Work to be completed:
Where a line below holds the string "ProcInst", that line goes into the answer.

Exercise inputs:
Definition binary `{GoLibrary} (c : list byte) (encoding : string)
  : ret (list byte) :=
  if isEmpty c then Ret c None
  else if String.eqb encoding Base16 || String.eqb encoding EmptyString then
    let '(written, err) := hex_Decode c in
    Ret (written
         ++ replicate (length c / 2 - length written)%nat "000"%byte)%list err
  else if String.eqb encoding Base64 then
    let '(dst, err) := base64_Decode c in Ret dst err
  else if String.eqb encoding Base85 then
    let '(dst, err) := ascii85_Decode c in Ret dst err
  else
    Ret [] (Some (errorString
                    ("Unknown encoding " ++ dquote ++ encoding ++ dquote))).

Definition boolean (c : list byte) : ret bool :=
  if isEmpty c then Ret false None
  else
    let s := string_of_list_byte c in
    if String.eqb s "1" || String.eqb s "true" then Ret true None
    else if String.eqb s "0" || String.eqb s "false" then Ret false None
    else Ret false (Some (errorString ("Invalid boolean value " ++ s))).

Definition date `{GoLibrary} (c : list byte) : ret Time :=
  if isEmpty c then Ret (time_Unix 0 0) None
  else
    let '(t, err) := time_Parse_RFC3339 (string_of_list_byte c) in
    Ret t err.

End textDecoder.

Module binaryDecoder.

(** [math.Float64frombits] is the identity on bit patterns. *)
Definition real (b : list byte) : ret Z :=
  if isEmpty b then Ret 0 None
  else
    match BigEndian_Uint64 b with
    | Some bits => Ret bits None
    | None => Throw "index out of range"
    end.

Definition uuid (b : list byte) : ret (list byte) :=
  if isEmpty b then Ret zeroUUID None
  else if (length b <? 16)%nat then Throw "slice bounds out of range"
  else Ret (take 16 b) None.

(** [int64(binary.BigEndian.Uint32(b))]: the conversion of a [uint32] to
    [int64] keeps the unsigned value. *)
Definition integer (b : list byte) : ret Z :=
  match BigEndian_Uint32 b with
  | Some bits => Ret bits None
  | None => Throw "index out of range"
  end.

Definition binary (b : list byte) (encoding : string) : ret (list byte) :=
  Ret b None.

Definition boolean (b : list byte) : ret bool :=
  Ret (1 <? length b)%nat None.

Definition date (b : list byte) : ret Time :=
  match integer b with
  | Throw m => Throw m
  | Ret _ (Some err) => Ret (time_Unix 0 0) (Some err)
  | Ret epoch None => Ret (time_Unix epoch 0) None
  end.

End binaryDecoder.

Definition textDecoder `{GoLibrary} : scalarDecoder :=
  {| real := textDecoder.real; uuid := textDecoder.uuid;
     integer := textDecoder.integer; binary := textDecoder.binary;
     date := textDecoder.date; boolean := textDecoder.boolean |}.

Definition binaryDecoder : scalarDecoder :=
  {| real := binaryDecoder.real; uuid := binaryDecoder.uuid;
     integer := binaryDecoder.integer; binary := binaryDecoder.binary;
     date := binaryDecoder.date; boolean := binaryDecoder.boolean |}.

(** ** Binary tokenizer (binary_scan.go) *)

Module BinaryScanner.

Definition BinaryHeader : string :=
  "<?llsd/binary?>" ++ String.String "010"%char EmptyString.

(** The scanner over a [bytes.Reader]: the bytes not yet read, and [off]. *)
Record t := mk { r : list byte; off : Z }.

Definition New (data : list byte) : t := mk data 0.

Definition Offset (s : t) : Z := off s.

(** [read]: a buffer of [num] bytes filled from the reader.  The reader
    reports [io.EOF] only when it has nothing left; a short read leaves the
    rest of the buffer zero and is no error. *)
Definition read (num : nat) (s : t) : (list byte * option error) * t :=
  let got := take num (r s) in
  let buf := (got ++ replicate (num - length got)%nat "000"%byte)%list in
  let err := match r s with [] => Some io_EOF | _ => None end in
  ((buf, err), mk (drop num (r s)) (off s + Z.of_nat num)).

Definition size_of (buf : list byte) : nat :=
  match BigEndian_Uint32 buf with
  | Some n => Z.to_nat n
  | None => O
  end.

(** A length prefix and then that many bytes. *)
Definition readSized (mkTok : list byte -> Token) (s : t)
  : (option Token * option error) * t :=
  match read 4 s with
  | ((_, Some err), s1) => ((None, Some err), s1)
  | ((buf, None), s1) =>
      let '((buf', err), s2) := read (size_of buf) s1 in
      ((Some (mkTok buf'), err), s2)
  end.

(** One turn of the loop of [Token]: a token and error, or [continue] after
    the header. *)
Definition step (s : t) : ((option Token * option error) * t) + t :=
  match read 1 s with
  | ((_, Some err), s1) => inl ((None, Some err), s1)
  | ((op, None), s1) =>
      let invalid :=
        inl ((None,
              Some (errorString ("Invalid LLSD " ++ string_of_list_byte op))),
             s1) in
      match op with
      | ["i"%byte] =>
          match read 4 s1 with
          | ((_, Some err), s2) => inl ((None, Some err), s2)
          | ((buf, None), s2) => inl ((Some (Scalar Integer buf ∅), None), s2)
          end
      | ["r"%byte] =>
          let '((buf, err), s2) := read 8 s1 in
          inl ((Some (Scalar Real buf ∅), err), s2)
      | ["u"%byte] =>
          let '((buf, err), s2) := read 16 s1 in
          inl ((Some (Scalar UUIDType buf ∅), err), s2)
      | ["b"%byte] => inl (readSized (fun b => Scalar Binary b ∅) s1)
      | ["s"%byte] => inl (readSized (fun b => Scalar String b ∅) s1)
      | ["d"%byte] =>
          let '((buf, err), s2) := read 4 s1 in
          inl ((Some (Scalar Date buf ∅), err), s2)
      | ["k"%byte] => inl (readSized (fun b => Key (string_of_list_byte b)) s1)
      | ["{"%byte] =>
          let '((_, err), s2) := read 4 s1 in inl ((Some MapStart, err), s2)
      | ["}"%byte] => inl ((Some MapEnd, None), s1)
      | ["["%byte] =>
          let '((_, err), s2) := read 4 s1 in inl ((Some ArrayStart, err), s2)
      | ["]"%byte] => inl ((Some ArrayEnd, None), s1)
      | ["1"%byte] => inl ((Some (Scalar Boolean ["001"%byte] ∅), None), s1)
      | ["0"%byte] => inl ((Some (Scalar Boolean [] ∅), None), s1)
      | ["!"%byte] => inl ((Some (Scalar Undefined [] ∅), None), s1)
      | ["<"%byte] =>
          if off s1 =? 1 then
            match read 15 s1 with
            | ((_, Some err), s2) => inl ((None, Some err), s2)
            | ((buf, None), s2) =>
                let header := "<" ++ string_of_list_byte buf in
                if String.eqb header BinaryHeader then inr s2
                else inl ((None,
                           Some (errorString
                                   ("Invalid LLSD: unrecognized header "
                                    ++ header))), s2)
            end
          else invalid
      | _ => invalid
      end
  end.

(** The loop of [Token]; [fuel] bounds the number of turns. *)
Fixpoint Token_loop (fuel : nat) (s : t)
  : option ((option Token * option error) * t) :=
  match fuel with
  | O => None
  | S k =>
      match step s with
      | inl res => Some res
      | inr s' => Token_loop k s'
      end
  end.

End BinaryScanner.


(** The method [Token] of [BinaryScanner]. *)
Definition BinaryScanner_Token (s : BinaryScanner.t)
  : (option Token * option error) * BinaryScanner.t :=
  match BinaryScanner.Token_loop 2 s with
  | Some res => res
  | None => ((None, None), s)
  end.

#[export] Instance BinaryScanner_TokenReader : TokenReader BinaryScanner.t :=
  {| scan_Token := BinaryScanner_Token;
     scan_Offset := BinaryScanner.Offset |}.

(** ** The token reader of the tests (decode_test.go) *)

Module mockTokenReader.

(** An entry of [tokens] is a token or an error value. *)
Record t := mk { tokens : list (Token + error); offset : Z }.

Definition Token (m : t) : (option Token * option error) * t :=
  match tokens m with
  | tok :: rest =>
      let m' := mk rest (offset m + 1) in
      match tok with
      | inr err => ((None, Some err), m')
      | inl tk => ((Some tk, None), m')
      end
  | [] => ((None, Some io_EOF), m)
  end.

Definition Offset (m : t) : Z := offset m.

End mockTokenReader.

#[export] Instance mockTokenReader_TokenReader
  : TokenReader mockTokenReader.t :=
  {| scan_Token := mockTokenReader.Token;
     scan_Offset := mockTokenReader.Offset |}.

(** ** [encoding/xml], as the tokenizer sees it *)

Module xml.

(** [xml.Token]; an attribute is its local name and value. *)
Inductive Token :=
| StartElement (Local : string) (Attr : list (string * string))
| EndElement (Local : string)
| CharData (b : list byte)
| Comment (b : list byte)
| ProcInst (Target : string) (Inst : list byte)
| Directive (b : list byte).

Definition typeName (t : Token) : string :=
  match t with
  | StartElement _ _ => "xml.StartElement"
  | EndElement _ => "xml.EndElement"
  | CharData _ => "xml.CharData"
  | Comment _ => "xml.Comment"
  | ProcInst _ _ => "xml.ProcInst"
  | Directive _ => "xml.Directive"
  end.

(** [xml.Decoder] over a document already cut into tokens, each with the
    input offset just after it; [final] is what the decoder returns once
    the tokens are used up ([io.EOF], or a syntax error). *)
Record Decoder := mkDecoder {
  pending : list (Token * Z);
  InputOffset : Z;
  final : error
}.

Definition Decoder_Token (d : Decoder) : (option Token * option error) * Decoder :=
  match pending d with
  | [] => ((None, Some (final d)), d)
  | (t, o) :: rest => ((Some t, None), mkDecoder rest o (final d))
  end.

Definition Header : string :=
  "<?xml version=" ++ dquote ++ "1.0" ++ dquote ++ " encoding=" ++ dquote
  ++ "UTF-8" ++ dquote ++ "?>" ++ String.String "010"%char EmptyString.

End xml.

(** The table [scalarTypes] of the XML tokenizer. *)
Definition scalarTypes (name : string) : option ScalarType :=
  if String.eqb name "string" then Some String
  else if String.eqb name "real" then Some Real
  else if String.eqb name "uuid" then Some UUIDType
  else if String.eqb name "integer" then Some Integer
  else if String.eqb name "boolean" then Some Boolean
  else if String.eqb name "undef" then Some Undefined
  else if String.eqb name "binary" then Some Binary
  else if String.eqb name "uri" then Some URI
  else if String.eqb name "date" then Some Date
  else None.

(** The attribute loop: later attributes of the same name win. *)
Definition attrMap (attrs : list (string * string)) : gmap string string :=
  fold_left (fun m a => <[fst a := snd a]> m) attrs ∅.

Output below:
| ProcInst (Target : string) (Inst : list byte)
  | ProcInst _ _ => "xml.ProcInst"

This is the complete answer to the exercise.